## Data supplied
BEGIN

(* ===== verification/FundingWatch.v ===== *)
(** Funding settlements of a live session: the venue's arithmetic, and the
    watch that waits for its figures ([oq-live/src/funding.rs]). *)

From stdpp Require Import gmap strings.
From S2P Require Import Prelude Slices SortedVec Bytes Text Types Instrument LiveRecord.
#[local] Open Scope Z_scope.

Implicit Types (s : text).

Definition OVERDUE_MS : Z := 30 * 60000.
Definition SAME_SETTLEMENT_MS : Z := 60000.

(** * The venue's arithmetic *)

(** [split_once('.')], and an empty fraction where there is none. *)
Fixpoint split_point s : text * text :=
  match s with
  | [] => ([], [])
  | c :: s => if c =? 46 then ([], s) else let '(w, x) := split_point s in (c :: w, x)
  end.
(** A decimal as an integer and its places. *)
Definition decimal s : option (Z * nat) :=
  let t := trim s in
  let '(whole, frac) := split_point t in
  if negb (forallb is_digit frac) then None
  else
    let negative := match whole with c :: _ => c =? 45 | [] => false end in
    digits ← parse_digits (trim_signs whole ++ frac);
    if decide (u32 (Z.of_nat (length frac))) then Some (if negative then - digits else digits, length frac) else None.

Definition checked128 (z : Z) : option Z := if decide (i128 z) then Some z else None.
(** [checked_pow]; no [i128] holds [10^39]. *)
Definition pow10 (n : Z) : option Z := if 39 <=? n then None else checked128 (10 ^ n).

Definition charge (i : Instrument) (lots : QtyLots) (rate mark : text) : run (option Cash) :=
  if negb (contract_size i =? CONTRACT_SCALE) then mret None
  else
    match decimal rate with
    | None => mret None
    | Some (rate_m, rate_s) =>
        match decimal mark with
        | None => mret None
        | Some (mark_m, mark_s) =>
            let numerator :=
              n ← checked128 (lots * mark_m); n ← checked128 (n * rate_m); n ← checked128 (n * 100000000); checked128 (- n) in
            match numerator with
            | None => mret None
            | Some n =>
                places ← chk u32 (qty_scale i + Z.of_nat mark_s);
                places ← chk u32 (places + Z.of_nat rate_s);
                mret (d ← pow10 places; let q := Z.quot n d in if decide (i64 q) then Some q else None)
            end
        end
    end.

Abbreviation Legs := (QtyLots * QtyLots)%type.

(** Long then short, as held at a settlement. *)
Fixpoint charge_each (i : Instrument) (rate mark : text) (total : Cash) (ls : list QtyLots) : run (option Cash) :=
  match ls with
  | [] => mret (Some total)
  | l :: ls =>
      if l =? 0 then charge_each i rate mark total ls
      else
        c ← charge i l rate mark;
        match c with Some c => charge_each i rate mark (Cash.add total c) ls | None => mret None end
  end.
Definition charge_legs (i : Instrument) (l : Legs) (rate mark : text) : run (option Cash) :=
  charge_each i rate mark Cash.ZERO [l.1; l.2].

(** * The watch *)

(** What an account reports: a line of its ledger, and the rate of a settlement
    ([oq-gateway/src/account.rs]). *)
Record FundingCharge := mkCharge { fc_time : Z; fc_amount : Cash; fc_id : Z }.
Record SettledRate := mkRate { sr_time : Z; sr_rate : text; sr_mark : text }.

#[export] Instance FundingCharge_eq_dec : EqDecision FundingCharge.
Proof. solve_decision. Defined.

Record Pending := mkPending { pd_at : Z; pd_live : Legs; pd_model : Legs; pd_overdue : bool }.
Record Settled := mkSettled {
  st_at : Z; st_rate : text; st_mark : text; st_venue : Cash; st_model : Cash; st_verified : bool;
  st_lines : list FundingCharge;
}.
Record RecoveredFunding := mkRecovered { rv_since : Z; rv_through : Z; rv_lines : list FundingCharge }.

Record FundingWatch := mkWatch {
  fw_instrument : Instrument;
  next_ms : option Z;
  pending : list Pending;
  venue_total : Cash;
  model_total : Cash;
  fw_problem : option text;
  settled_count : nat;
  booked_lines : gmap Z (Z * Cash);
  fw_gaps : list ScheduleGap;
}.

Module FundingWatch.
Implicit Types (w : FundingWatch) (ls : list FundingCharge).

Definition set_next w (n : option Z) : FundingWatch :=
  mkWatch (fw_instrument w) n (pending w) (venue_total w) (model_total w) (fw_problem w) (settled_count w) (booked_lines w) (fw_gaps w).
Definition set_pending w (ps : list Pending) : FundingWatch :=
  mkWatch (fw_instrument w) (next_ms w) ps (venue_total w) (model_total w) (fw_problem w) (settled_count w) (booked_lines w) (fw_gaps w).
Definition set_problem w (p : text) : FundingWatch :=
  mkWatch (fw_instrument w) (next_ms w) (pending w) (venue_total w) (model_total w) (Some p) (settled_count w) (booked_lines w) (fw_gaps w).
Definition set_gaps w (gs : list ScheduleGap) : FundingWatch :=
  mkWatch (fw_instrument w) (next_ms w) (pending w) (venue_total w) (model_total w) (fw_problem w) (settled_count w) (booked_lines w) gs.
Definition book_line w (l : FundingCharge) : FundingWatch :=
  mkWatch (fw_instrument w) (next_ms w) (pending w) (venue_total w) (model_total w) (fw_problem w) (settled_count w)
    (<[fc_id l := (fc_time l, fc_amount l)]> (booked_lines w)) (fw_gaps w).

Definition new (i : Instrument) (next : result (option Z) text) : FundingWatch :=
  let '(n, problem) :=
    match next with
    | Ok (Some t) => (Some t, None)
    | Ok None => (None, Some (text_of "this venue's adapter does not report funding settlements"))
    | Err e => (None, Some (text_of "the next funding settlement could not be read: " ++ e))
    end in
  let problem :=
    match problem with
    | Some p => Some p
    | None => if negb (contract_size i =? CONTRACT_SCALE)
              then Some (text_of "funding is computed for linear contracts only") else None
    end in
  mkWatch i n [] Cash.ZERO Cash.ZERO problem 0 ∅ [].

Definition begin_schedule_gap w (since : Z) : FundingWatch :=
  if match last (fw_gaps w) with Some g => bool_decide (is_Some (until_ms g)) | None => true end
  then set_gaps w (fw_gaps w ++ [mkGap since None]) else w.

(** The loop's clock moved; [next] is the venue's answer, asked only when a
    settlement was passed. *)
Definition on_time w (now_ms : Z) (live model : Legs) (next : option Z) : FundingWatch :=
  match next_ms w with
  | None => begin_schedule_gap w now_ms
  | Some t =>
      if now_ms <? t then w
      else
        let w := set_pending w (pending w ++ [mkPending t live model false]) in
        let w := set_next w (n ← next; if t <? n then Some n else None) in
        let w := if bool_decide (next_ms w = None) then begin_schedule_gap w t else w in
        if bool_decide (next_ms w = None ∧ fw_problem w = None)
        then set_problem w (text_of "the settlement after " ++ shown t ++ text_of " could not be read") else w
  end.

Definition needs_schedule w : bool := bool_decide (next_ms w = None).

Definition close_last_gap (gs : list ScheduleGap) (until : Z) : list ScheduleGap :=
  match last gs with
  | Some g => take (length gs - 1) gs ++ [mkGap (since_ms g) (Some until)]
  | None => gs
  end.
Definition rediscover_schedule w (now_ms : Z) (next : result (option Z) text) : FundingWatch :=
  if negb (needs_schedule w) then w
  else
    let w := begin_schedule_gap w now_ms in
    match (match next with Ok (Some n) => if now_ms <? n then Some n else None | _ => None end) with
    | Some n => set_gaps (set_next w (Some n)) (close_last_gap (fw_gaps w) now_ms)
    | None => w
    end.

Definition unresolved w : list Z := pd_at <$> pending w.
Definition obligations w : FundingObligations := mkObligations (unresolved w) (fw_gaps w) (fw_problem w).
Definition waiting w : bool := negb (bool_decide (pending w = [])).

Definition minimum (l : list Z) : option Z := match l with [] => None | a :: l => Some (fold_left Z.min l a) end.
Definition asking_since w : option Z :=
  let p := (λ t, sat64 (t - SAME_SETTLEMENT_MS)) <$> minimum (pd_at <$> pending w) in
  minimum (option_list p ++ (since_ms <$> fw_gaps w)).
Definition needs_poll w : bool := waiting w || needs_schedule w || negb (bool_decide (fw_gaps w = [])).

(** A [BTreeMap] from identity to line. *)
Abbreviation Lines := (list (Z * FundingCharge)).
Definition put_line (u : Lines) (l : FundingCharge) : Lines := sv_upsert (fc_id l) (λ _, l) l u.

(** The lines by identity, or the first identity whose evidence conflicts. *)
Fixpoint unique_lines w (bad : bool → Z → text) (u : Lines) ls : result Lines text :=
  match ls with
  | [] => Ok u
  | l :: ls =>
      if match booked_lines w !! fc_id l with Some prior => negb (bool_decide (prior = (fc_time l, fc_amount l))) | None => false end
      then Err (bad true (fc_id l))
      else if match sv_get (fc_id l) u with Some prior => negb (bool_decide (prior = l)) | None => false end
      then Err (bad false (fc_id l))
      else unique_lines w bad (put_line u l) ls
  end.

(** * Unknown intervals *)

Definition conflict_in_recovery (_ : bool) (id : Z) : text :=
  text_of "funding recovery identity " ++ shown id ++ text_of " has conflicting evidence".
Definition in_gap (now_ms : Z) (time : Z) (g : ScheduleGap) : bool :=
  (since_ms g <=? time) && (time <=? default now_ms (until_ms g)).
Definition near (a b : Z) : bool := Z.abs (a - b) <=? SAME_SETTLEMENT_MS.
(** Not booked, not in the future, in an interval nobody knew the schedule of,
    and not a settlement that is being waited for. *)
Definition recoverable w (now_ms : Z) (l : FundingCharge) : bool :=
  negb (bool_decide (is_Some (booked_lines w !! fc_id l)) || (now_ms <? fc_time l)) &&
  existsb (in_gap now_ms (fc_time l)) (fw_gaps w) &&
  negb (existsb (λ p, near (fc_time l) (pd_at p)) (pending w)).
Definition by_time_and_id (a b : FundingCharge) : bool :=
  (fc_time a <? fc_time b) || ((fc_time a =? fc_time b) && (fc_id a <=? fc_id b)).
Fixpoint insert_sorted (l : FundingCharge) ls : list FundingCharge :=
  match ls with
  | [] => [l]
  | a :: ls => if by_time_and_id l a then l :: a :: ls else a :: insert_sorted l ls
  end.
Definition sort_lines ls : list FundingCharge := foldr insert_sorted [] ls.

Definition recover_unknown w ls (now_ms : Z) : option RecoveredFunding * FundingWatch :=
  match minimum (since_ms <$> fw_gaps w) with
  | None => (None, w)
  | Some since =>
      match unique_lines w conflict_in_recovery [] ls with
      | Err why => (None, set_problem w why)
      | Ok u =>
          let found := sort_lines (List.filter (recoverable w now_ms) (snd <$> u)) in
          if bool_decide (found = []) then (None, w)
          else (Some (mkRecovered since now_ms found), fold_left book_line found w)
      end
  end.

(** * Known settlements *)

Definition conflict_in_ledger (changed : bool) (id : Z) : text :=
  text_of "funding ledger identity " ++ shown id ++
  text_of (if changed then " changed after booking" else " has conflicting evidence").
(** [(a - b).abs() <= SAME_SETTLEMENT_MS], on an [i64]. *)
Definition near64 (a b : Z) : run bool := d ← chk64 (a - b); d ← chk64 (Z.abs d); mret (d <=? SAME_SETTLEMENT_MS).
Fixpoint rate_at (at_ : Z) (rates : list SettledRate) : run (option SettledRate) :=
  match rates with
  | [] => mret None
  | r :: rates => b ← near64 (sr_time r) at_; if b : bool then mret (Some r) else rate_at at_ rates
  end.
Fixpoint lines_at (at_ : Z) ls : run (list FundingCharge) :=
  match ls with
  | [] => mret []
  | l :: ls => b ← near64 (fc_time l) at_; found ← lines_at at_ ls; mret (if b : bool then l :: found else found)
  end.
Definition keep_pending (p : Pending) (now_ms : Z) : Pending :=
  mkPending (pd_at p) (pd_live p) (pd_model p) (pd_overdue p || (OVERDUE_MS <? sat64 (now_ms - pd_at p))).
Definition settle w (s : Settled) : FundingWatch :=
  let w := mkWatch (fw_instrument w) (next_ms w) (pending w) (Cash.add (venue_total w) (st_venue s))
             (Cash.add (model_total w) (st_model s)) (fw_problem w) (S (settled_count w)) (booked_lines w) (fw_gaps w) in
  fold_left book_line (st_lines s) w.

(** One settlement: answered, or kept waiting. *)
Definition resolve_one w (rates : list SettledRate) (u : Lines) (now_ms : Z) (p : Pending)
    : run (FundingWatch * (Settled + Pending)) :=
  rate ← rate_at (pd_at p) rates;
  booked ← lines_at (pd_at p) (snd <$> u);
  if existsb (λ l, bool_decide (is_Some (booked_lines w !! fc_id l))) booked then
    mret (set_problem w (text_of "the settlement at " ++ shown (pd_at p) ++ text_of " overlaps an already booked ledger identity"),
          inr (keep_pending p now_ms))
  else
    match rate with
    | None => mret (w, inr (keep_pending p now_ms))
    | Some rate =>
        expected ← charge_legs (fw_instrument w) (pd_live p) (sr_rate rate) (sr_mark rate);
        model ← charge_legs (fw_instrument w) (pd_model p) (sr_rate rate) (sr_mark rate);
        match expected, model with
        | Some expected, Some model =>
            if bool_decide (booked = []) && negb (expected =? Cash.ZERO) then mret (w, inr (keep_pending p now_ms))
            else
              let venue := fold_left (λ a l, Cash.add a (fc_amount l)) booked Cash.ZERO in
              let verified := venue =? expected in
              let w := if negb verified && bool_decide (fw_problem w = None)
                       then set_problem w (text_of "the settlement at " ++ shown (pd_at p) ++ text_of " was charged " ++ shown venue ++
                              text_of " where the live positions compute " ++ shown expected ++
                              text_of ": the model's funding cannot be trusted for this run")
                       else w in
              let s := mkSettled (pd_at p) (sr_rate rate) (sr_mark rate) venue model verified booked in
              mret (settle w s, inl s)
        | _, _ =>
            mret (set_problem w (text_of "the settlement at " ++ shown (pd_at p) ++ text_of " did not compute"),
                  inr (keep_pending p now_ms))
        end
    end.
Fixpoint resolve_each w (rates : list SettledRate) (u : Lines) (now_ms : Z) (ps : list Pending)
    : run (FundingWatch * list Settled * list Pending) :=
  match ps with
  | [] => mret (w, [], [])
  | p :: ps =>
      '(w, a) ← resolve_one w rates u now_ms p;
      '(w, out, still) ← resolve_each w rates u now_ms ps;
      mret (match a with inl s => (w, s :: out, still) | inr p => (w, out, p :: still) end)
  end.
Definition resolve w (rates : list SettledRate) ls (now_ms : Z) : run (list Settled * FundingWatch) :=
  match unique_lines w conflict_in_ledger [] ls with
  | Err why => mret ([], set_problem w why)
  | Ok u =>
      '(w, out, still) ← resolve_each (set_pending w []) rates u now_ms (pending w);
      mret (out, set_pending w still)
  end.

Definition evidence w : result (Cash * Cash) text :=
  match fw_problem w with
  | Some why => Err why
  | None =>
      match pending w with
      | p :: _ =>
          Err (text_of "the settlement at " ++ shown (pd_at p) ++ text_of " is " ++
               (if pd_overdue p then text_of "overdue after 30 minutes and still " else []) ++
               text_of "waiting for the venue to publish its rate and ledger")
      | [] => Ok (venue_total w, model_total w)
      end
  end.
End FundingWatch.
Lemma write_frame s w r b s' w' : Session.write os s w r = Ret (b, s', w') →
  w_calls w' = w_calls w ∧ ss_book s' = ss_book s ∧ ss_config s' = ss_config s.
Proof.
  intros H. unfold Session.write in H. destruct (ss_journal s); [|by injection H as <- <- <-].
  case_bool_decide; [by injection H as <- <- <-|]. apply bind_ret in H as ([a j] & _ & H).
  destruct (match a with Ok _ => _ | Err e => _ end) as [c j']. by destruct c; injection H as <- <- <-.
Qed.
Lemma send_tells s w p now y s' w' : Session.send v os s w p now = Ret (y, s', w') →
  ∃ cs, w_calls w' = w_calls w ++ cs ∧ tells (w_calls w) cs (sc_instrument (ss_config s)) (ss_book s) (ss_book s') y ∧
    (∀ b, y ≠ Refused b).
Proof.
  intros H. unfold Session.send in H. destruct (ss_journal_lost s).
  { injection H as <- <- <-. exists []. rewrite app_nil_r. done. }
  destruct (_ <=? _); [injection H as <- <- <-; exists []; by rewrite app_nil_r|].
  apply bind_ret in H as (n & _ & H). set (s1 := Session.set_ids s _ _ _) in H. set (o := Session.order_of s1 _ _) in H.
  apply bind_ret in H as ([[b s2] w2] & Hw & H). destruct (write_frame _ _ _ _ _ _ Hw) as (Ec & Eb & Eg).
  destruct b; simpl in H; [|injection H as <- <- <-; exists []; by rewrite app_nil_r].
  apply bind_ret in H as (lt & _ & H). set (c := Placing p o _ _) in H. apply bind_ret in H as ([[b' s4] w4] & Hw' & H).
  destruct (write_frame _ _ _ _ _ _ Hw') as (Ec4 & Eb4 & Eg4). cbn [call w_calls] in Ec4. simpl in Eb4, Eg4. injection H as H.
  change (ss_config s) with (ss_config s1). rewrite <-Eg.
  assert (ss_book s = ss_book s4) as -> by (by rewrite Eb4, Eb). rewrite <-Ec. unfold Session.settle in H.
  destruct (v_place v (w_calls w2) o (sc_instrument (ss_config s2))) as [a|r|u] eqn:Ep.
  - injection H as <- <- <-. exists [c]. split; [done|]. simpl. rewrite Ep. done.
  - injection H as <- <- <-. exists [c]. split; [done|]. simpl. rewrite Ep. done.
  - assert (sc_symbol (ss_config s4) = no_symbol o) as Es by (rewrite Eg4, Eg; done). rewrite Es in H.
    change (Session.client_id s1 n) with (no_client_id o) in H.
    rewrite Ec4 in H. unfold call in H. rewrite Ec4, <-app_assoc in H. cbn [app] in H.
    exists [c; Asking (no_symbol o) (no_client_id o)]. unfold c, tells. fold c. rewrite Ep.
    destruct (v_order_status _ _ _ _) as [[a|]|e]; injection H as <- <- <-; split_and!; try done; by eexists.
Qed.
Definition scan_record s (r : option LiveRecord) : run Scan :=
  match r with
  | Some (RecSessionStart _ symbol ps qs) => mret (started s symbol ps qs)
  | Some (RecLedgerStart _ _ instrument _ _ m) => mret (declared s instrument m)
  | Some (RecReconciled at_ rows) => adopt s at_ rows
  | Some (RecSubmitted _ id side _ _ reduce_only leg) =>
      mret (mkScan (sb s) (<[id := (side, reduce_only, leg)]> (submitted s)) (accepted s) (filled s) (withdrawn s) (s_legs s) (net s) (mode s))
  | Some (RecCancelled _ id) =>
      mret (mkScan (sb s) (submitted s) (accepted s) (filled s) ({[id]} ∪ withdrawn s) (s_legs s) (net s) (mode s))
  | Some (RecOutcome _ id OAccepted _) =>
      mret (mkScan (sb s) (submitted s) ({[id]} ∪ accepted s) (filled s) (withdrawn s) (s_legs s) (net s) (mode s))
  | Some (RecExecution id f _) =>
      match mode s with
      | None => undecoded s
      | Some m => signed ← signed_qty (f_side f) (f_qty f); moved s id (execution_leg m f) signed (f_qty f) (f_price f)
      end
  | Some (RecFill _ id _ qty price _ _) =>
      match submitted s !! id with
      | None => undecoded s
      | Some (side, _, leg) =>
          match parse_scaled qty (b_qty_scale (sb s)), parse_scaled price (b_price_scale (sb s)) with
          | Some lots, Some ticks =>
              signed ← signed_qty side lots;
              let '(key, legs) :=
                if eq_ignore_ascii_case leg LONG || eq_ignore_ascii_case leg SHORT then (Some (ascii_upper <$> leg), s_legs s)
                else net_leg (s_legs s) in
              match key with
              | None => undecoded s
              | Some key =>
                  moved (mkScan (sb s) (submitted s) (accepted s) (filled s) (withdrawn s) legs (net s) (mode s)) id key signed lots ticks
              end
          | _, _ => undecoded s
          end
      end
  | Some _ => mret s
  | None => undecoded s
  end.
Fixpoint scan_records s rs : run Scan :=
  match rs with [] => mret s | r :: rs => s ← scan_record s r; scan_records s rs end.

(** Accepted, not consumed by fills, and not withdrawn; in order. *)
Definition rests s id : bool := (default 0 (filled s !! id) =? 0) && negb (bool_decide (id ∈ withdrawn s)).
Definition resting s : list text := sort_named id (List.filter (rests s) (elements (accepted s))).
(** A leg that holds something, under the name of its direction. *)
Definition report_leg (p : text * Leg) : run (text * Z * Z) :=
  let '(name, l) := p in
  e ← Leg.entry_ticks l;
  mret (if bool_decide (name = NET) then if 0 <? lg_lots l then LONG else SHORT else name, lg_lots l, e).
Fixpoint report_legs (ls : list (text * Leg)) : run (list (text * Z * Z)) :=
  match ls with
  | [] => mret []
  | p :: ls => r ← report_leg p; rs ← report_legs ls; mret (r :: rs)
  end.
Definition finish s : run Belief :=
  e ← Leg.entry_ticks (net s);
  legs ← report_legs (List.filter (λ p, negb (lg_lots p.2 =? 0)) (in_order (s_legs s)));
  let b := sb s in
  mret (mkBelief (b_symbol b) (lg_lots (net s)) e (resting s) (b_price_scale b) (b_qty_scale b) (b_adopted b) (b_hedged b) (b_adopted_at b)
          (sort_named (λ r : text * Z * Z, r.1.1) legs) (b_undecodable b) (b_instrument b)).

Fixpoint decode_frames (fs : list Frame) : run (list (option LiveRecord)) :=
  match fs with
  | [] => mret []
  | f :: fs => r ← decode_record (fr_kind f) (fr_payload f); rs ← decode_frames fs; mret (r :: rs)
  end.
(** [from_journal], on the bytes of the journal (none when there is no file). *)
Definition from_journal (file : list Z) : run (result Belief JournalError) :=
  r ← replay file;
  match r with
  | Err e => mret (Err e)
  | Ok replayed =>
      rs ← decode_frames (since replayed 0);
      s ← scan_records scan_start rs;
      b ← finish s;
      mret (Ok b)
  end.

(** * Folding a fill into a leg *)

Definition sized (l : Leg) : Prop := i64 (lg_lots l).
Lemma fold_lots l signed price l' : Leg.fold l signed price = Ret l' → i64 (lg_lots l + signed) → sized l → lg_lots l' = lg_lots l + signed.
Proof.
  unfold Leg.fold. intros H Hi Hs. destruct (Z.eqb_spec signed 0) as [->|]; [injection H as <-; lia|].
  apply bind_ret in H as (N & _ & [= <-]). cbn [lg_lots]. by rewrite sat64_id.
Qed.

(** The signs of a leg: lots and notional agree, at prices that are not negative. *)
Definition agrees (l : Leg) : Prop := (0 ≤ lg_lots l → 0 ≤ lg_notional l) ∧ (lg_lots l ≤ 0 → lg_notional l ≤ 0).

(** A fill taken whole or in parts leaves the same leg. *)
Theorem split_fill_lands_where_a_whole_one_would (l : Leg) (a b price : Z) :
  0 < a * b → 0 ≤ lg_lots l * a → i64 (lg_lots l + a + b) → sized l → i64 (a + b) →
  i128 (lg_notional l + (a + b) * price) → i128 (lg_notional l) → i128 ((a + b) * price) →
  (l' ← Leg.fold l a price; Leg.fold l' b price) = Leg.fold l (a + b) price.
Proof.
  intros Hab Hla Hi Hs Hsum Hn Hn0 Hp. unfold sized in Hs. unfold Leg.fold.
  assert (a ≠ 0 ∧ b ≠ 0 ∧ a + b ≠ 0) as (Ha & Hb & Hab0) by nia.
  destruct (Z.eqb_spec a 0); [done|]. destruct (Z.eqb_spec (a + b) 0); [done|].
  assert (∀ x, 0 < x * a → (lg_lots l =? 0) || Bool.eqb (0 <? lg_lots l) (0 <? x) = true) as Hsame.
  { intros x Hx. apply orb_true_iff. destruct (Z.eqb_spec (lg_lots l) 0); [by left|]. right. apply eqb_true_iff.
    destruct (Z.ltb_spec 0 (lg_lots l)), (Z.ltb_spec 0 x); try done; nia. }
  rewrite !Hsame by nia. cbn [mbind run_bind mret run_ret]. destruct (Z.eqb_spec b 0); [done|]. cbn [lg_lots lg_notional].
  assert (i64 (lg_lots l + a)) as Hi' by (unfold i64 in *; nia). rewrite (sat64_id (lg_lots l + a)) by done.
  assert ((lg_lots l + a =? 0) || Bool.eqb (0 <? lg_lots l + a) (0 <? b) = true) as ->.
  { apply orb_true_iff. right. apply eqb_true_iff. destruct (Z.ltb_spec 0 (lg_lots l + a)), (Z.ltb_spec 0 b); try done; nia. }
  cbn [mbind run_bind mret run_ret]. 
  assert (i128 (a * price)) by (unfold i128 in *; nia). assert (i128 (b * price)) by (unfold i128 in *; nia).
  rewrite (sat128_id (a * price)), (sat128_id (b * price)), (sat128_id ((a + b) * price)) by done.
  assert (i128 (lg_notional l + a * price)) by (unfold i128 in *; nia). rewrite (sat128_id (lg_notional l + a * price)) by done.
  f_equal. f_equal; [f_equal; lia|]. f_equal. lia.
Qed.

END

## Brief
What you return must be an exact retyping of the lines above starting at the line with "match submitted s !! id with" and ending at the line with "moved (mkScan (sb", and nothing besides.

## Answer box
      match submitted s !! id with
      | None => undecoded s
      | Some (side, _, leg) =>
          match parse_scaled qty (b_qty_scale (sb s)), parse_scaled price (b_price_scale (sb s)) with
          | Some lots, Some ticks =>
              signed ← signed_qty side lots;
              let '(key, legs) :=
                if eq_ignore_ascii_case leg LONG || eq_ignore_ascii_case leg SHORT then (Some (ascii_upper <$> leg), s_legs s)
                else net_leg (s_legs s) in
              match key with
              | None => undecoded s
              | Some key =>
                  moved (mkScan (sb s) (submitted s) (accepted s) (filled s) (withdrawn s) legs (net s) (mode s)) id key signed lots ticks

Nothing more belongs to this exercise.